Galois groups of $\mathbb{Q}(\alpha)$ for $\alpha = \sqrt{a+b\sqrt{c}}$ where $a,b,c \in \mathbb{Q}$

Question

I'm revising for a Galois Theory exam, and can't manage the last part of a question on a past paper.

I have previously shown that $f(x) = x^4 - 2ax^2 + (a^2-b^2c)$ is a rational polynomial with root $\alpha = \sqrt{a+b\sqrt{c}}$. As usual, I know the other roots of this polynomial are $-\alpha, \beta = \sqrt{a-b\sqrt{c}}$ and $-\beta$

The next part of the question then states:

Suppose now $f$ is irreducible. Show that $G = \text{Gal}(L/ \mathbb{Q})$ (for $L$ the splitting field of $f$) is the Klein four-group $V$ if and only if $\alpha$ can be expressed in the form $\alpha = \sqrt{u} + \sqrt{v}$ for $u,v \in \mathbb{Q}$

I know that if the Galois group is $V$ then the automorphisms must be the identity, $±\sqrt{a±b\sqrt{c}} \mapsto \mp\sqrt{a±b\sqrt{c}}$, $±\sqrt{a±b\sqrt{c}} \mapsto \pm\sqrt{a\mp b\sqrt{c}}$ and $±\sqrt{a±b\sqrt{c}} \mapsto \mp\sqrt{a \mp b\sqrt{c}}$.

How then do I go about showing that $\alpha = \sqrt{u} + \sqrt{v}$? I am unsure as to how I can find a link here, and a hint would be appreciated!
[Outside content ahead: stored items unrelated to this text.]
(* ===== verification/Fields.v ===== *)
(** * Fields: bit fields of control registers

    [get_field] and [set_field] of [riscv/decode.h] on a contiguous mask are
    reading and writing the bits of the field; the masked merge of the CSR
    writers selects bit by bit.  Every mask of the CSR code is an instance. *)
From Stdlib Require Import ZArith Lia Bool List.
From stdpp Require Import base list gmap.
From S2P Require Import Prelude Arith Encoding Decode State Processor Pmp Mmu Csr.
#[local] Open Scope Z_scope.
#[local] Open Scope word_scope.

(** The mask of [w] bits from bit [k]. *)
Definition field (k w : Z) : Z := Z.shiftl (Z.ones w) k.

Lemma field_testbit k w i : 0 <= k -> 0 <= w -> 0 <= i ->
  Z.testbit (field k w) i = (k <=? i) && (i <? k + w).
Proof.
  intros. unfold field. destruct (Z.leb_spec k i).
  - rewrite Z.shiftl_spec, Z.testbit_ones by lia. bcases; try reflexivity; lia.
  - now rewrite Z.shiftl_spec_low by lia.
Qed.

Lemma field_lsb_pow k w : 0 <= k -> 0 < w -> field_lsb (field k w) = 2 ^ k.
Proof.
  intros. unfold field_lsb. bits i.
  rewrite Z.land_spec, Z.lnot_spec, Z.pow2_bits_eqb by lia.
  destruct (Z.eq_dec i 0) as [->|].
  - rewrite Z.shiftl_spec_low by lia. rewrite field_testbit by lia. cbn [negb]. bcases; try reflexivity; lia.
  - rewrite Z.shiftl_spec by lia. rewrite !field_testbit by lia. bcases; try reflexivity; lia.
Qed.

Lemma get_field_bits k w reg : 0 <= k -> 0 < w -> get_field reg (field k w) = (reg / 2 ^ k) mod 2 ^ w.
Proof.
  intros. unfold get_field. rewrite field_lsb_pow by lia.
  rewrite <- Z.shiftr_div_pow2 by lia. unfold field. rewrite Z.shiftr_land.
  rewrite Z.shiftr_shiftl_l by lia. rewrite Z.sub_diag, Z.shiftl_0_r, Z.land_ones by lia.
  now rewrite Z.shiftr_div_pow2 by lia.
Qed.

Lemma get_field_testbit k w reg i : 0 <= k -> 0 < w -> 0 <= i ->
  Z.testbit (get_field reg (field k w)) i = (i <? w) && Z.testbit reg (i + k).
Proof.
  intros. rewrite get_field_bits by lia. fold (uw w (reg / 2 ^ k)).
  rewrite uw_testbit by lia. now rewrite Z.div_pow2_bits by lia.
Qed.

Lemma set_field_testbit k w reg v i : 0 <= k -> 0 < w -> k + w <= 64 -> 0 <= i < 64 ->
  Z.testbit (set_field reg (field k w) v) i =
  if (k <=? i) && (i <? k + w) then Z.testbit v (i - k) else Z.testbit reg i.
Proof.
  intros. unfold set_field. rewrite field_lsb_pow by lia.
  rewrite Z.lor_spec, !Z.land_spec, not64_bits, field_testbit by lia.
  unfold mul64. rewrite uw_testbit by lia.
  rewrite <- Z.shiftl_mul_pow2, Z.shiftl_spec by lia.
  replace (i <? 64) with true by lia.
  destruct ((k <=? i) && (i <? k + w)); cbn; now rewrite ?andb_false_r, ?andb_true_r, ?orb_false_r.
Qed.

(** Reading back a field just written, and another field. *)
Lemma get_set_field_same k w reg v : 0 <= k -> 0 < w -> k + w <= 64 ->
  get_field (set_field reg (field k w) v) (field k w) = v mod 2 ^ w.
Proof.
  intros. bits i. rewrite get_field_testbit by lia. fold (uw w v). rewrite uw_testbit by lia.
  destruct (Z.ltb_spec i w); [|reflexivity].
  rewrite set_field_testbit by lia. replace ((k <=? i + k) && (i + k <? k + w)) with true by (bcases; lia || reflexivity).
  cbn. f_equal. lia.
Qed.

Lemma get_set_field_other k w k' w' reg v : 0 <= k -> 0 < w -> k + w <= 64 ->
  0 <= k' -> 0 < w' -> k' + w' <= 64 -> k + w <= k' \/ k' + w' <= k ->
  get_field (set_field reg (field k w) v) (field k' w') = get_field reg (field k' w').
Proof.
  intros. bits i. rewrite !get_field_testbit by lia. destruct (Z.ltb_spec i w'); [|reflexivity].
  cbn. rewrite set_field_testbit by lia.
  replace ((k <=? i + k') && (i + k' <? k + w)) with false by (bcases; lia || reflexivity). reflexivity.
Qed.

(** A one-bit field is the bit. *)
Lemma get_field_bit k reg : 0 <= k -> get_field reg (field k 1) = b2z (Z.testbit reg k).
Proof.
  intros. rewrite get_field_bits by lia. change (2 ^ 1) with 2.
  rewrite <- Z.bit0_mod, Z.div_pow2_bits by lia. now rewrite Z.add_0_l.
Qed.

Lemma merge_testbit reg mask v i : 0 <= i < 64 ->
  Z.testbit (merge reg mask v) i = if Z.testbit mask i then Z.testbit v i else Z.testbit reg i.
Proof.
  intros. unfold merge. rewrite Z.lor_spec, !Z.land_spec, not64_bits by lia.
  replace (i <? 64) with true by lia.
  destruct (Z.testbit mask i); cbn; now rewrite ?andb_false_r, ?andb_true_r, ?orb_false_r.
Qed.

Lemma set_field_fits k w reg v : 0 <= k -> 0 < w -> k + w <= 64 -> fits 64 reg ->
  fits 64 (set_field reg (field k w) v).
Proof.
  intros. unfold set_field. apply lor_fits; [lia|now apply land_fits_l|].
  apply land_fits_l; [lia|]. apply uw_fits. lia.
Qed.

Lemma merge_fits reg mask v : fits 64 reg -> fits 64 v -> fits 64 (merge reg mask v).
Proof. intros. unfold merge. apply lor_fits; try apply land_fits_l; auto; lia. Qed.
I am unsure on the other direction also.

Answer 1

If the Galois group is $ V_4 $, then the elements

$$ \sqrt{a + b \sqrt{c}} + \sqrt{a - b \sqrt{c}} $$ $$ \sqrt{a + b \sqrt{c}} - \sqrt{a - b \sqrt{c}} $$

are both contained in a quadratic extension of $ \mathbf Q $, since they are fixed by an index $ 2 $ subgroup of the Galois group. Moreover, they have zero trace. Since an element of the form $ x + y \sqrt{d} $ for $ x, y, d \in \mathbf Q $ and $ d $ not a perfect square has zero trace iff $ x = 0 $ (and having zero trace is a property that is preserved when passing to a subextension), it follows that we may find $ d_1, d_2 \in \mathbf Q $ such that

$$ \sqrt{a + b \sqrt{c}} + \sqrt{a - b \sqrt{c}} = \sqrt{d_1} $$ $$ \sqrt{a + b \sqrt{c}} - \sqrt{a - b \sqrt{c}} = \sqrt{d_2} $$

It follows that

$$ \sqrt{a + b \sqrt{c}} = \frac{\sqrt{d_1} + \sqrt{d_2}}{2} = \sqrt{\frac{d_1}{4}} + \sqrt{\frac{d_2}{4}} $$

The other direction has been outlined in the comments, but I provide it here for the sake of completion: $ \sqrt{u} + \sqrt{v} $ can have four conjugates at most, and since its minimal polynomial is assumed to be of degree $ 4 $, it follows that it has exactly four conjugates; and thus the Galois group of $ \mathbf Q(\sqrt{u} + \sqrt{v})/\mathbf Q $ is of order $ 4 $. Now, simply look at where the automorphisms take the primitive element to deduce that the Galois group is $ V_4 $; all of the "obvious" possibilities must yield automorphisms by order counting.